# Digital TV in Ireland



## galwayreader (18 Dec 2008)

When digital tv comes in for everyone will regular tvs have to be altered in any way or will they receive a signal? When is this due to come in does anyone know?


----------



## eggerb (18 Dec 2008)

Some newer TVs will have a digital tuner that will work. Otherwise ..................

From: [broken link removed] (a Dept of Communications, Energy & Natural Resources website) 

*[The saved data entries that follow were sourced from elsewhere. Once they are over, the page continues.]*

(* ===== verification/Deletion.v ===== *)
(** * Deleting a Gateway (gateway_controller.go, the finalizer)

    [Reconcile] of a Gateway that is being deleted, on the in-memory cluster. *)

From Stdlib Require Import Ascii ZArith.
From S2P Require Import Prelude Monad GoStrings Onion Keys KubeTypes Router Kube Names Status Policies.
From S2P Require Import HTTPRouteCtl NetPol Resources ResourcesHA Workloads Client Harvest GatewayCtl GatewayProps GatewayStatus.
From S2P Require Import HarvestProps Converge Deletes Steady.

Section deletion.
Context {Ed : Ed25519} (r : GatewayReconciler) (quantity_zero : string → bool)
  (APIReader : option (Cluster → option string → gmap string string → result api_error (list TorServicePolicy)))
  (error_text : error → string) (range : gmap (string * string) ResolvedBackend → list ResolvedBackend).
Notation reconcile random now := (Gateway_Reconcile r quantity_zero APIReader random error_text range now).

Lemma remove_finalizer_run (gw : Gateway) (c : Cluster) :
  kget c (key gw) = Ok gw → has_finalizer gw = true → ∃ c',
  (let! fresh := read (λ s, kget (T := Gateway) s (key gw)) in
   if negb (has_finalizer fresh) then ret () else do! api (kupdate (remove_finalizer fresh)) in ret ()) c =
    (c', Ok ()) ∧
  kget c' (key gw) = Ok (remove_finalizer gw) ∧ agree (λ k, k ≠ ("Gateway", key gw)) c c'.
Proof.
  intros Hgw Hf. eexists. split; [|split].
  - unfold bind at 1, read, gets. rewrite Hgw. cbn [wrap_err]. rewrite Hf. cbn [negb].
    unfold bind, api, wrap. by rewrite (gateway_update gw).
  - exact (mem_get_put (T := Gateway) (key gw) _ c).
  - intros k Hk. apply lookup_insert_ne. congruence.
Qed.

(** What a managed Gateway under deletion goes through. *)
Lemma Reconcile_deleted random now (gw : Gateway) t (c : Cluster) :
  kget c (key gw) = Ok gw → gatewayClassManagedByUs (gw_GatewayClassName gw) c = Ok true →
  DeletionTimestamp (gw_meta gw) = Some t → reconcile random now (key gw) c = finalize gw c.
Proof.
  intros Hgw Hclass Hdel. unfold Gateway_Reconcile.
  unfold bind at 1, find at 1. rewrite Hgw. unfold bind at 1, gets at 1. rewrite Hclass. cbn [negb].
  by rewrite Hdel.
Qed.

(** C6.  Deletion completes.  A reconcile of a managed Gateway that is being deleted, when it
    succeeds, has removed the operator's finalizer and no other, has deleted everything of the
    onionbalance mode first, the Roles in other namespaces that no owner reference would
    collect among it, and has touched no other object; the API server can then remove the
    Gateway and its children.  A reconcile of the result writes nothing. *)
Theorem deletion_completes random now (gw : Gateway) t (c c' : Cluster)
    (Hkeyed : cleanable c) (Hgw : kget c (key gw) = Ok gw)
    (Hclass : gatewayClassManagedByUs (gw_GatewayClassName gw) c = Ok true)
    (Hdel : DeletionTimestamp (gw_meta gw) = Some t) (Hfin : has_finalizer gw = true)
    (Hrun : reconcile random now (key gw) c = (c', Ok ())) :
  ∃ gw', kget c' (key gw) = Ok gw' ∧
    Finalizers (gw_meta gw') = filter (λ f, f ≠ FinalizerName) (Finalizers (gw_meta gw)) ∧
    mode_b_absent gw c' ∧
    (∀ k, k ≠ ("Gateway", key gw) → ¬ mode_b_left gw c k → objects c' !! k = objects c !! k) ∧
    ∀ random' now', reconcile random' now' (key gw) c' = (c', Ok ()).
Proof.
  rewrite (Reconcile_deleted random now gw t c Hgw Hclass Hdel) in Hrun. unfold finalize in Hrun. rewrite Hfin in Hrun.
  apply bind_Ok in Hrun as (c1 & gw1 & Hclean & Hrun).
  destruct (cleanup_Ok gw c c1 gw1 Hkeyed Hgw Hclean) as (Hgw1 & Hget1 & Habs & Hf1).
  destruct (cleared_annotations gw) as (anns & Hanns & _). rewrite Hanns in Hgw1. subst gw1.
  assert (key (set_annotations anns gw) = key gw) as Hk by reflexivity.
  destruct (remove_finalizer_run (set_annotations anns gw) c1) as (c2 & Hrun2 & Hget2 & Hf2);
    [by rewrite Hk|exact Hfin|].
  rewrite Hk in Hrun2, Hget2, Hf2. set (gw' := remove_finalizer (set_annotations anns gw)) in *.
  change (retry_on_conflict ?m) with m in Hrun. rewrite Hrun2 in Hrun. injection Hrun as ->. clear Hrun2 Hclean.
  assert (agree (λ k, k ≠ ("Gateway", key gw) ∧ ¬ mode_b_left gw c k) c c') as Hf
    by (intros k Hkk; rewrite (Hf2 k (proj1 Hkk)); apply Hf1, Hkk).
  exists gw'. split; [exact Hget2|]. split; [reflexivity|]. split; [|split; [intros k H1 H2; apply Hf; auto|]].
  - eapply mode_b_absent_gateway; [|exact Habs]. intros k Hkk. apply Hf2. by intros ->.
  - intros random' now'.
    change (key gw) with (key gw').
    rewrite (Reconcile_deleted random' now' gw' t c' Hget2); [| |exact Hdel].
    + unfold finalize. assert (has_finalizer gw' = false) as ->; [|reflexivity].
      apply bool_decide_eq_false. by intros [[]%(λ H, H eq_refl) _]%list_elem_of_filter.
    + rewrite <- Hclass. apply (managed_at c c'). intros k Hkk. apply Hf. split.
      * intros ->. discriminate Hkk.
      * intros Hl%mode_b_left_kind. rewrite Hkk in Hl. cbn in Hl. intuition discriminate.
Qed.

(** A Gateway whose class is gone, or no longer the operator's, keeps the finalizer: nothing is
    done for it any more, and the API server cannot remove it. *)
Lemma unmanaged_never_finalized random now (gw : Gateway) (c : Cluster) :
  kget c (key gw) = Ok gw → gatewayClassManagedByUs (gw_GatewayClassName gw) c = Ok false →
  reconcile random now (key gw) c = (c, Ok ()).
Proof.
  intros Hgw Hclass. unfold Gateway_Reconcile.
  unfold bind at 1, find at 1. rewrite Hgw. unfold bind at 1, gets at 1. by rewrite Hclass.
Qed.
End deletion.

(** A Gateway being deleted, of the onionbalance mode, with a Role in another namespace. *)
Definition deleted_gateway : Gateway := {|
  gw_meta := {| Name := "onion"; Namespace := "tor"; UID := "uid-1"; ResourceVersion := "1"; Generation := 3;
                Labels := ∅; Annotations := {[ annLastReplicas := "2" ]}; OwnerReferences := [];
                Finalizers := ["other"; FinalizerName]; DeletionTimestamp := Some 5%Z |};
  gw_GatewayClassName := "tor"; gw_Listeners := []; gw_Status := gw_Status example_gateway |}.
Definition master_role : Role := {|
  ro_meta := cross_ns_meta deleted_gateway "vault"; ro_Rules := [secrets_rule ["get"] ["master"]] |}.
Definition deleting_cluster : Cluster := cluster [obj example_class; obj deleted_gateway; obj master_role].
Lemma deleting_cleanable : cleanable deleting_cluster.
Proof.
  repeat split; intros k a x; unfold deleting_cluster, cluster; cbn; rewrite !lookup_insert_Some;
    intros Hk Ha; repeat (destruct Hk as [[[=] <-]|[_ Hk]]); try discriminate Hk; subst; by injection Ha as <-.
Qed.
Lemma deletion_completes_witness : ∃ c' gw',
  let reconcile := Gateway_Reconcile example_reconciler (λ _, false) None (λ _, Ok zero_key) no_text map_range in
  reconcile 7%Z (key deleted_gateway) deleting_cluster = (c', Ok ()) ∧
  kget (T := Role) deleting_cluster (key master_role) = Ok master_role ∧
  kget (T := Role) c' (key master_role) ≠ Ok master_role ∧
  kget c' (key deleted_gateway) = Ok gw' ∧ Finalizers (gw_meta gw') = ["other"].
Proof.
  cbn zeta.
  assert ((Gateway_Reconcile example_reconciler (λ _, false) None (λ _, Ok zero_key) no_text map_range 7
    (key deleted_gateway) deleting_cluster).2 = Ok ()) as Hok by (vm_compute; reflexivity).
  destruct (Gateway_Reconcile _ _ _ _ _ _ _ _ _) as [c' res] eqn:Hrun. cbn in Hok. subst res.
  destruct (deletion_completes example_reconciler (λ _, false) None no_text map_range (λ _, Ok zero_key) 7
    deleted_gateway 5 deleting_cluster c' deleting_cleanable eq_refl eq_refl eq_refl eq_refl Hrun)
    as (gw' & Hgw & Hfin & (_ & Hroles & _) & _).
  exists c', gw'. split; [reflexivity|]. split; [reflexivity|]. split; [|split; [exact Hgw|exact Hfin]].
  intros Hro. refine (none_listed_get (T := Role) _ _ _ c' (key master_role) master_role Hroles Hro _ _ _);
    [discriminate|reflexivity|discriminate].
Defined.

*How will DTT be received?*

DTT will be received through an aerial and passed through a decoder - a set-top box, or integrated receiving device, that will decode the signal received for display on a TV screen. A set top box will convert the incoming digital signal to analogue so that it can be displayed on a conventional television. DTT does not require a satellite dish or cable connection.


----------



## Towger (19 Dec 2008)

eggerb said:


> Some newer TVs will have a digital tuner that will work. Otherwise ..................


 
No they wont. Our system (for once they did the right thing!) is 'next generation' MPEG4 which allows High Definition etc. The current crop of digital TVs have MPEG2 decoders,  except for some top end Sonys. You can even try at the moment if you are near the 3rock, you will get the sound but no picture.


----------



## AlbacoreA (19 Dec 2008)

I assume you can just get a set top box for any TV. Thus it doesn't matter whats on the TV once it has a connection for the set top box.

http://www.boards.ie/vbulletin/showthread.php?t=2055420793


----------